··· Data for this exercise

(** C10.  Two syntheses from resources of one name give jobs of one name,
    whatever else differs; and whatever the client and the world a pass
    runs in, and so whenever it runs, the job it creates is named by the
    resource's name followed by the fixed suffix that the zero time
    gives. *)
Theorem job_name_is_fixed :
  (forall (s1 s2 : Scheme) (b1 b2 : jcrsv1.LeviathanBuild)
          (j1 j2 : batchv1.Job),
      metav1.Name (jcrsv1.ObjectMeta b1) = metav1.Name (jcrsv1.ObjectMeta b2) ->
      constructJobForLeviathanBuild s1 b1 = inr j1 ->
      constructJobForLeviathanBuild s2 b2 = inr j2 ->
      metav1.Name (batchv1.ObjectMeta j1) = metav1.Name (batchv1.ObjectMeta j2))
  /\ (forall (W : Type) (cl : Client W) (s : Scheme) (req : NamespacedName)
             (w : W) (job : batchv1.Job),
        In (CallCreate job) (calls (Reconcile cl s req w)) ->
        exists lvBuild,
          fst (GetLeviathanBuild cl req w) = inr lvBuild
          /\ metav1.Name (batchv1.ObjectMeta job)
             = metav1.Name (jcrsv1.ObjectMeta lvBuild) +:+ "--62135596800").
Proof.
  split.
  - intros s1 s2 b1 b2 j1 j2 Hn H1 H2.
    destruct (construct_job s1 b1 j1 H1) as (_ & _ & -> & _).
    destruct (construct_job s2 b2 j2 H2) as (_ & _ & -> & _).
    now rewrite Hn.
  - intros W cl s req w job Hin.
    destruct (created_job_synthesized cl s req w job Hin) as (lvBuild & Hb & Hc).
    exists lvBuild. split; [exact Hb|].
    destruct (construct_job s lvBuild job Hc) as (_ & _ & -> & _).
    apply Sprintf_zero_time.
Qed.

Lemma job_name_is_fixed_witness :
  metav1.Name (batchv1.ObjectMeta Sample.synthesized)
  = metav1.Name (batchv1.ObjectMeta Sample.synthesizedV2)
  /\ exists lvBuild,
       fst (GetLeviathanBuild clusterClient Sample.req Sample.noJob)
       = inr lvBuild
       /\ metav1.Name (batchv1.ObjectMeta Sample.synthesized)
          = metav1.Name (jcrsv1.ObjectMeta lvBuild) +:+ "--62135596800".
Proof.
  split.
  - apply (proj1 job_name_is_fixed Sample.scheme Sample.schemeV2
             Sample.lvBuild
             (with_status {| jcrsv1.Active := []; jcrsv1.LastJobTime := None;
                             jcrsv1.Conditions := [] |} Sample.lvBuild)
             Sample.synthesized Sample.synthesizedV2);
      vm_compute; reflexivity.
  - apply (proj2 job_name_is_fixed Cluster clusterClient Sample.scheme
             Sample.req Sample.noJob Sample.synthesized).
    vm_compute. auto.
Defined.

(** ** The field index *)

Lemma GetControllerOfRefs_Some refs owner :
  metav1.GetControllerOfRefs refs = Some owner ->
  In owner refs /\ metav1.Controller owner = Some true.
Proof.
  induction refs as [|r refs IH]; simpl; [discriminate|].
  destruct (metav1.Controller r) as [[|]|] eqn:Hc.
  - intros [= <-]. auto.
  - intros H. destruct (IH H). auto.
  - intros H. destruct (IH H). auto.
Qed.

Lemma GetControllerOfRefs_None refs :
  metav1.GetControllerOfRefs refs = None <->
  (forall r, In r refs -> metav1.Controller r <> Some true).
Proof.
  induction refs as [|r refs IH]; simpl.
  - split; [intros _ r []|reflexivity].
  - destruct (metav1.Controller r) as [[|]|] eqn:Hc.
    + split; [discriminate|]. intros H. now destruct (H r (or_introl eq_refl)).
    + rewrite IH. split.
      * intros H r' [<-|Hin]; [congruence|auto].
      * intros H r' Hin. apply H. now right.
    + rewrite IH. split.
      * intros H r' [<-|Hin]; [congruence|auto].
      * intros H r' Hin. apply H. now right.
Qed.

(** C9.  The extractor returns the one-element list of the controller
    owner's name exactly when the job has a controller owner whose API
    version is the resource type's group-version string and whose kind is
    LeviathanBuild; for a job without a controller owner, or with one of
    another API version or kind, it returns the empty list; it returns
    nothing else, and never an error. *)
Theorem index_extractor (gv : schema.GroupVersion) (job : batchv1.Job) :
  (forall n,
      indexJobOwner gv job = [n] <->
      exists owner,
        metav1.GetControllerOf (batchv1.ObjectMeta job) = Some owner
        /\ metav1.APIVersion owner = apiGVStr gv
        /\ metav1.Kind owner = "LeviathanBuild"
        /\ metav1.RefName owner = n)
  /\ ((forall r, In r (metav1.OwnerReferences (batchv1.ObjectMeta job)) ->
                 metav1.Controller r <> Some true) ->
      indexJobOwner gv job = [])
  /\ (forall owner,
        metav1.GetControllerOf (batchv1.ObjectMeta job) = Some owner ->
        metav1.APIVersion owner <> apiGVStr gv
        \/ metav1.Kind owner <> "LeviathanBuild" ->
        indexJobOwner gv job = [])
  /\ (indexJobOwner gv job = [] \/ exists n, indexJobOwner gv job = [n]).
Proof.
  unfold indexJobOwner.
  split; [|split; [|split]].
  - intros n.
    destruct (metav1.GetControllerOf (batchv1.ObjectMeta job)) as [owner|].
    + destruct (String.eqb_spec (metav1.APIVersion owner) (apiGVStr gv))
        as [Ha|Ha];
        destruct (String.eqb_spec (metav1.Kind owner) "LeviathanBuild")
          as [Hk|Hk]; simpl.
      * split.
        -- intros [= <-]. now exists owner.
        -- now intros (o & [= <-] & _ & _ & <-).
      * split; [discriminate|]. intros (o & [= <-] & _ & Hk' & _). congruence.
      * split; [discriminate|]. intros (o & [= <-] & Ha' & _). congruence.
      * split; [discriminate|]. intros (o & [= <-] & Ha' & _). congruence.
    + split; [discriminate|]. now intros (o & [=] & _).
  - intros Hno. apply GetControllerOfRefs_None in Hno.
    unfold metav1.GetControllerOf. now rewrite Hno.
  - intros owner -> [Ha|Hk].
    + apply String.eqb_neq in Ha. now rewrite Ha.
    + apply String.eqb_neq in Hk. rewrite Hk. now rewrite orb_true_r.
  - destruct (metav1.GetControllerOf (batchv1.ObjectMeta job)) as [owner|];
      [|now left].
    destruct (negb _ || negb _); [now left|right; eauto].
Qed.

Lemma index_extractor_witness :
  indexJobOwner Sample.gv Sample.synthesized = ["demo"]
  /\ indexJobOwner Sample.gv (Sample.ownedJob []) = []
  /\ indexJobOwner Sample.gv
       (Sample.ownedJob [Sample.ownerRef "batch/v1" "CronJob" "demo" (Some true)])
     = [].
Proof.
  split; [|split].
  - apply (proj1 (index_extractor Sample.gv Sample.synthesized)).
    exists (Sample.ownerRef "jcrs.jcrs.dev/v1" "LeviathanBuild" "demo" (Some true)).
    repeat split; reflexivity.
  - apply (proj1 (proj2 (index_extractor Sample.gv (Sample.ownedJob [])))).
    intros r [].
  - apply (proj1 (proj2 (proj2 (index_extractor Sample.gv
             (Sample.ownedJob
                [Sample.ownerRef "batch/v1" "CronJob" "demo" (Some true)]))))
             (Sample.ownerRef "batch/v1" "CronJob" "demo" (Some true)));
      [reflexivity|left; discriminate].
Defined.

(** X10.  A job the synthesizer made under a scheme that registers the
    resource under [gv] and kind LeviathanBuild is indexed under the
    resource's name. *)
Lemma synthesized_job_is_indexed (gv : schema.GroupVersion) (s : Scheme)
  (lvBuild : jcrsv1.LeviathanBuild) (job : batchv1.Job) :
  ObjectKinds_LeviathanBuild s
  = [{| schema.GVKGroup := schema.Group gv;
        schema.GVKVersion := schema.Version gv;
        schema.GVKKind := "LeviathanBuild" |}] ->
  constructJobForLeviathanBuild s lvBuild = inr job ->
  indexJobOwner gv job = [metav1.Name (jcrsv1.ObjectMeta lvBuild)].
Proof.
  intros Hs Hc.
  destruct (construct_job s lvBuild job Hc) as (gvk & Hg & _ & _ & _ & _ & Hr & _).
  unfold GVKForObject in Hg. rewrite Hs in Hg. injection Hg as <-.
  unfold indexJobOwner, metav1.GetControllerOf. rewrite Hr. simpl.
  unfold apiGVStr, schema.GVK_GroupVersion. simpl.
  destruct gv as [g v]; simpl. now rewrite !String.eqb_refl.
Qed.

(** ** The comparator *)

Lemma ptrZ_equal_refl p : ptrZ_equal p p = true.
Proof. destruct p; simpl; [apply Z.eqb_refl|reflexivity]. Qed.

Lemma ptrBool_equal_refl p : ptrBool_equal p p = true.
Proof. destruct p as [[|]|]; reflexivity. Qed.

Lemma ptrString_equal_refl p : ptrString_equal p p = true.
Proof. destruct p; simpl; [apply String.eqb_refl|reflexivity]. Qed.





Lemma all2_refl (l : list Value) :
  Forall (fun v => wf_value v = true -> deepValueEqual v v = true) l ->
  forallb wf_value l = true ->
  all2 deepValueEqual l l = true.
Proof.
  induction 1 as [|v l Hv _ IH]; simpl; [reflexivity|].
  intros [Hw Hl]%andb_prop. now rewrite (Hv Hw), (IH Hl).
Qed.

Lemma assoc_lookup_first {A} (m : list (string * A)) k a :
  no_dup_keys (map fst m) = true ->
  In (k, a) m ->
  assoc_lookup k m = Some a.
Proof.
  induction m as [|[k' a'] m IH]; simpl; [intros _ []|].
  intros [Hfresh Hnd]%andb_prop [[= -> ->]|Hin].
  - now rewrite String.eqb_refl.
  - destruct (String.eqb_spec k k') as [->|_]; [|now apply IH].
    apply negb_true_iff in Hfresh.
    assert (existsb (String.eqb k') (map fst m) = true); [|congruence].
    apply existsb_exists. exists k'. split; [|apply String.eqb_refl].
    apply (in_map fst) in Hin. exact Hin.
Qed.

······

■ Problem details
Copy out all lines above that include the string "reflexivity".

■ Answer to the problem
      vm_compute; reflexivity.
  - split; [intros _ r []|reflexivity].
    repeat split; reflexivity.
      [reflexivity|left; discriminate].
Proof. destruct p; simpl; [apply Z.eqb_refl|reflexivity]. Qed.
Proof. destruct p as [[|]|]; reflexivity. Qed.
Proof. destruct p; simpl; [apply String.eqb_refl|reflexivity]. Qed.
  induction 1 as [|v l Hv _ IH]; simpl; [reflexivity|].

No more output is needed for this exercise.